The glutamate pathway proteins have key tyrosine residues which can be nitrated by PN: the net result of the posttranslational modifications of proteins involved in the tight regulation of glutamate homeostasis such as NMDAR, GLT-1, and GS provide a unifying link in signaling events underlying the central sensitization. Central sensitization is one form of long-term plasticity in the central nervous system. Sustained activation of primary sensory fibers supplying dorsal horn can induce long-lasting increases in the discharge amplitude of primary afferent synapses . Central sensitization is an excitatory state of spinal cord dorsal horn neurons that transmit nociception due to increased responsiveness to suprathreshold and/or a lowered threshold to nociceptive signals; this manifests behaviorally as hypersensitivity to noxious (hyperalgesia) and nonnoxious (allodynia) stimuli. This state is a result of physiologic, biochemical, and molecular changes within spinal and supraspinal nociceptive modulating centers in the CNS and is partly responsible for chronic pain pathology .
The results of our studies demonstrate that NMDA-induced PN production maintains central sensitization and hyperalgesia by modulating glutamate transmission through posttranslational nitration of the NMDAR subunits, GLT1, and GS.
Male Sprague-Dawley rats (225–250 g, Charles River) used for these studies were purchased with intrathecally implanted cannulas (32 gauge, polyurethane). For the intrathecal catheters, briefly, the animal’s head was flexed forward in the stereotaxic apparatus, an incision was made in the skin at the back of the head and neck, and the cisternal membrane was exposed by sharp dissection. The membrane was gently punctured with the tip of a #15 scalpel blade, and the distal end of a 7.5 cm long PE-10 catheter was passed through the opening in the cisternal membrane, into the intrathecal space. The catheter was loosely sutured to subcutaneous tissue, leaving the proximal end external to the animal and accessible to the experimenter, and the skin was then approximated using 4–0 absorbable sutures (Ethicon). All animals were housed and cared for in accordance with the guidelines of the University of Magna Graecia, Catanzaro, Italy, as well as complied with the Italian regulations for the protection of animals used for experimental and other scientific purposes (D.M. 116192), and with European Economic Community regulations. The rats were maintained in a controlled environment (12 h light/dark cycle, room temperature, 50–60% relative humidity). All experiments took place during the light period between 7:00 am and 10:00 am in a quiet room.

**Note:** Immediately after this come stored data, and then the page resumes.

(** * Steelix / Spox graph wrapper: a shallow embedding

    The development follows [src/steelix/graph.py], [src/steelix/function.py]
    and [src/spox/_internal_op.py].  Python objects with identity (Vars, Nodes,
    Graphs, [Cached] cells) live in an explicit store, the [World]; methods are
    computations of the state-and-exception monad [M] over that store. *)

From Stdlib Require Import ZArith String List Lia.
From stdpp Require Import base option list gmap sets strings pretty.

Open Scope string_scope.
Open Scope list_scope.

(** ** Python preliminaries *)

(** The exception classes the modelled code raises. [Fault] stands for the
    failures of a dynamically typed program that the model's types do not
    exclude (a reference to an object that was never created, a method called
    on an object of the wrong class). *)
Inductive Exception :=
| TypeError
| ValueError
| RuntimeError
| KeyError
| AssertionError
| IndexError
| AttributeError
| Fault.

(** A Python [dict]: insertion ordered, one entry per key.  Assigning to a
    key that is present keeps its position; a new key goes last. *)
Fixpoint dict_set {K V} `{EqDecision K} (k : K) (v : V) (d : list (K * V))
  : list (K * V) :=
  match d with
  | [] => [(k, v)]
  | (k', v') :: d' =>
      if decide (k' = k) then (k, v) :: d' else (k', v') :: dict_set k v d'
  end.

Fixpoint dict_get {K V} `{EqDecision K} (k : K) (d : list (K * V)) : option V :=
  match d with
  | [] => None
  | (k', v') :: d' => if decide (k' = k) then Some v' else dict_get k d'
  end.

Definition dict_values {K V} (d : list (K * V)) : list V := d.*2.
Definition dict_keys {K V} (d : list (K * V)) : list K := d.*1.

(** ** Type and value model *)

Inductive DType := float32 | float64 | int64 | uint8 | bool_.

Inductive Dim := DimInt (n : Z) | DimName (s : string) | DimUnknown.

Definition SimpleShape := option (list Dim).

Inductive Type_ :=
| Tensor (dtype : DType) (shape : SimpleShape)
| Sequence (elem_type : Type_)
| Optional (elem_type : Type_).

Record ndarray := {
  nd_dtype : DType;
  nd_shape : list Z;
  nd_data : list Z;
}.

(** [Tensor.like_array]: the tensor type of an array. *)
Definition Tensor_like_array (arr : ndarray) : Type_ :=
  Tensor (nd_dtype arr) (Some (DimInt <$> nd_shape arr)).

Inductive PropValueType :=
| PropArray (a : ndarray)
| PropString (s : string).

(** ** Serialized (protobuf) artefacts *)

Record TensorProto := {
  tp_name : option string;
  tp_array : ndarray;
}.

Record NodeProto := {
  np_op_type : string;
  np_input : list string;
  np_output : list string;
  np_name : option string;
  np_doc_string : option string;
  np_attribute : list (string * TensorProto);
}.

Record ValueInfoProto := {
  vi_name : string;
  vi_type : Type_;
}.

Record GraphProto := {
  gp_node : list NodeProto;
  gp_name : string;
  gp_input : list ValueInfoProto;
  gp_output : list ValueInfoProto;
  gp_initializer : list TensorProto;
  gp_doc_string : option string;
}.

Record FunctionProto := {
  fp_domain : string;
  fp_name : string;
  fp_input : list string;
  fp_output : list string;
  fp_node : list NodeProto;
  fp_opset_import : list (string * Z);
  fp_attribute : list string;
}.

Record ModelProto := {
  mp_graph : GraphProto;
  mp_producer_name : string;
  mp_doc_string : string;
  mp_functions : list FunctionProto;
  mp_opset_import : list (string * Z);
}.

#[global] Instance DType_eq_dec : EqDecision DType.
Proof. solve_decision. Defined.
#[global] Instance Dim_eq_dec : EqDecision Dim.
Proof. solve_decision. Defined.
#[global] Instance Type__eq_dec : EqDecision Type_.
Proof. solve_decision. Defined.
#[global] Instance ndarray_eq_dec : EqDecision ndarray.
Proof. solve_decision. Defined.
#[global] Instance TensorProto_eq_dec : EqDecision TensorProto.
Proof. solve_decision. Defined.
#[global] Instance NodeProto_eq_dec : EqDecision NodeProto.
Proof. solve_decision. Defined.
#[global] Instance FunctionProto_eq_dec : EqDecision FunctionProto.
Proof. solve_decision. Defined.

(** ** Objects and the store *)

(** Object identities. *)
Definition Var := nat.
Definition Node := nat.
Definition GraphRef := nat.
Definition CachedRef := nat.
Abbreviation Arrow := Var.

(** A Python callable kept for later use is an opaque token. *)
Definition Callable := nat.

Record OpType := {
  identifier : string;
  domain : string;
  version : Z;
}.

(** [Graph] is a frozen dataclass: its fields never change after
    construction.  [_build_result] refers to a mutable [Cached] cell. *)
Record Graph := {
  _results : list (string * Arrow);
  _name : option string;
  _doc_string : option string;
  _arguments : option (list Arrow);
  _extra_opset_req : option (gset (string * Z));
  _constructor : option Callable;
  _build_result : CachedRef;
}.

2.2. Measurements of Thermal Hyperalgesia
Hyperalgesic responses to heat were determined as described by the Hargreaves method  and a cutoff latency of 20 sec was employed to prevent tissue damage in nonresponsive animals. Animals were allowed to acclimate for 30 minutes within a Plexiglas enclosure on a clear glass plate in a quiet testing room. A mobile unit consisting of a high intensity projector bulb was positioned to deliver a thermal stimulus directly to an individual hind paw from beneath the chamber. The withdrawal latency period of the right and left paw was determined to the nearest 0.1 sec with an electronic clock circuit and thermocouple. If the animal failed to respond within 20 sec, the test was terminated. Each point represents the change (sec) in withdrawal latency [(withdrawal latency of right plus withdrawal latency of left paw)/2] at each time point. Results are expressed as paw withdrawal latency (sec). After thermal testing, all the animals were sacrificed and the lumbar spinal cord (block from L4 to L6) was removed, immediately frozen in liquid nitrogen, and was randomly distributed for further analysis.

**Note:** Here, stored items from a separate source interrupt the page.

(** The order of the results: [x] stands before [y]. *)
Definition ranked_before (x y : search_result) : Prop :=
  (r_relevance x = "high" /\ r_relevance y = "medium") \/
  (r_relevance x = r_relevance y /\
   String.leb (r_section y) (r_section x) = true).

(** The issues of category [t]. *)
Definition of_type (t : string) (issues : list issue) : list issue :=
  List.filter (fun i => String.eqb (i_type i) t) issues.

Definition contractions_found (text : string) : nat :=
  length (Re.finditer true Patterns.contractions (Text.chars text)).

Definition contraction_praise (n : nat) : suggestion :=
  Suggestion "positive"
    ("Good use of contractions (" +:+ Text.of_nat n
       +:+ " found) - supports warm, natural tone")
    "warm_and_relaxed".

Definition email_issue : issue :=
  Issue "terminology" "warning" None (Some "e-mail")
    "Use 'email' instead of 'e-mail'" None (Some "One word").

Definition sign_in_issue : issue :=
  Issue "terminology" "warning" None (Some "login")
    "Use 'sign in (verb), sign-in (noun)' instead of 'login'"
    None (Some "Microsoft standard").

(** The distinct strings of [l] in the order of their first
    occurrence; [seen] holds the strings already met. *)
Fixpoint first_seen_from (seen l : list string) : list string :=
  match l with
  | [] => []
  | x :: l' =>
      if mem x seen then first_seen_from seen l'
      else x :: first_seen_from (x :: seen) l'
  end.

Definition first_seen (l : list string) : list string :=
  first_seen_from [] l.

(** What is known of the order a [set] is iterated in: every element
    once. *)
Definition set_order_ok (order : list string -> list string) : Prop :=
  forall l, List.NoDup (order l) /\ forall x, In x (order l) <-> In x l.

(** A network that is down, and one that serves the same page for
    every URL. *)
Definition offline (n : nat) (url : string) : http_reply :=
  NoReply "Cannot connect to host".

Definition online (n : nat) (url : string) : http_reply :=
  Reply 200
    (inl "<html><head><title>Bias-free communication</title>
<script>var n = '<b>';</script></head>
<body><p>Use inclusive,   bias free language.</p></body></html>").

Definition ticks (n : nat) : PyFloat.float := PyFloat.of_nat n.

Definition welcome_url : string :=
  "https://learn.microsoft.com/en-us/style-guide/welcome/".

(** One possible iteration order of a set: latest first seen first. *)
Definition latest_first (l : list string) : list string :=
  rev (first_seen l).

(** ** Vocabulary of the further properties *)

(** A cache entry under [url] is a page fetched from [url], whose excerpt
    is the first 2000 characters of its full text. *)
Definition page_ok (url : string) (r : fetch_result) : Prop :=
  exists p,
    r = Fetched p /\ p_url p = url /\
    Utf8.length (Text.chars (p_content p)) <= 2000 /\
    p_content p
    = Text.str (Utf8.take 2000 (Text.chars (p_full_content p))).

Definition cache_ok (st : analyzer) : Prop :=
  map_Forall page_ok (content_cache st).

(** From [st] to [st'] the cache and the catalog were kept, and at most
    [n] GETs went out, each for one of [urls] that [st] had not cached. *)
Definition requests_within (urls : list string) (n : nat)
  (st st' : analyzer) : Prop :=
  extends st st' /\
  exists new,
    requests st' = new ++ requests st /\
    length new <= n /\
    Forall (fun u => In u urls /\ content_cache st !! u = None) new.

(** The URLs of the catalog. *)
Definition catalog_urls (st : analyzer) : list string :=
  map snd (core_urls st).

(** A guidance item reports a section of the catalog [urls] and the
    page cached in [st] under its URL. *)
Definition item_ok (urls : list (string * string)) (st : analyzer)
  (it : guidance_item) : Prop :=
  In (g_section it, g_url it) urls /\
  g_official it = true /\
  exists p,
    content_cache st !! g_url it = Some (Fetched p) /\
    g_title it = p_title p /\ g_content it = p_content p.

(** What [search_style_guide_live] finds when it reads the pages from
    the cache of [st]: for each entry of the catalog, in order, a result
    if the cached page contains a token of the query. *)
Definition cached_result (query : string) (st : analyzer)
  (su : string * string) : list search_result :=
  match content_cache st !! snd su with
  | Some (Fetched p) =>
      if 0 <? hits_of query p
      then [SearchResult (fst su) (p_title p) (snd su)
              (relevance_label (hits_of query p) (length (terms_of query)))
              (p_content p) true]
      else []
  | _ => []
  end.

Definition cached_results (query : string) (st : analyzer)
  : list search_result :=
  flat_map (cached_result query st) (core_urls st).

(** The query in lower case. *)
Definition lower_query (query : string) : string :=
  Text.str (Text.lower (Text.chars query)).

(** The rank of a category in the order the passes run. *)
Definition category_rank (t : string) : nat :=
  if String.eqb t "voice_tone" then 0
  else if String.eqb t "grammar" then 1
  else if String.eqb t "terminology" then 2
  else 3.

(** The four shapes of an issue. *)
Definition issue_shape (i : issue) : Prop :=
  i = contraction_issue \/
  (exists text m, i = passive_issue text m) \/
  (exists ts a,
     In ts terminology_standards /\ In a (avoid (snd ts)) /\
     i = terminology_issue (snd ts) a) \/
  (exists text m, i = inclusive_issue text m).

(** [s[pos : pos + n]], in code points. *)
Definition slice (s : string) (pos n : nat) : string :=
  Text.str (Utf8.take n (Utf8.drop pos (Text.chars s))).

(** [len(s)] *)
Definition len (s : string) : nat := Utf8.length (Text.chars s).

(** [s[:n]] *)
Definition prefix (s : string) (n : nat) : string :=
  Text.str (Utf8.take n (Text.chars s)).

(** The offsets the issues carry. *)
Definition positions (issues : list issue) : list nat :=
  flat_map (fun i => match i_position i with Some p => [p] | None => [] end)
    issues.

(** A pattern whose literals and classes are ASCII characters. *)
Fixpoint ascii_regex (r : Re.regex) : Prop :=
  match r with
  | Re.Eps | Re.Bnd => True
  | Re.Chr a => Utf8.is_ascii a = true
  | Re.Cls p => forall x, p x = true -> Utf8.is_ascii x = true
  | Re.Seq r1 r2 | Re.Alt r1 r2 => ascii_regex r1 /\ ascii_regex r2
  | Re.Star _ r1 | Re.Grp r1 => ascii_regex r1
  end.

2.3. NMDA-Induced Hyperalgesia
Six groups were used.
Group 1. FeTM-4-PyP5+ Vehicle + NMDA Vehicle: animals received an intrathecal injection (10 μL followed by a 10 μL flush) of saline followed by an intrathecal injection of 10 μL saline after 15 minutes which was followed by a 10 μL flush of saline.
Group 2. FeTM-4-PyP5+ + NMDA Vehicle (FeTM-4-PyP5+ was tested at the highest dose, 2 nmol): animals () received an intrathecal injection of FeTM-4-PyP5+ (2 nmol, 10 μL followed by a 10 μL flush) followed by an intrathecal injection of 10 μL saline after 15 minutes which was followed by a 10 μL flush of saline.
Group 3. FeTM-4-PyP5+ Vehicle + NMDA: animals received an intrathecal injection (10 μL followed by a 10 μL flush) of saline followed by an intrathecal injection of NMDA (2 nmol in 10 μL, ) after 15 minutes which was followed by a 10 μL flush of saline.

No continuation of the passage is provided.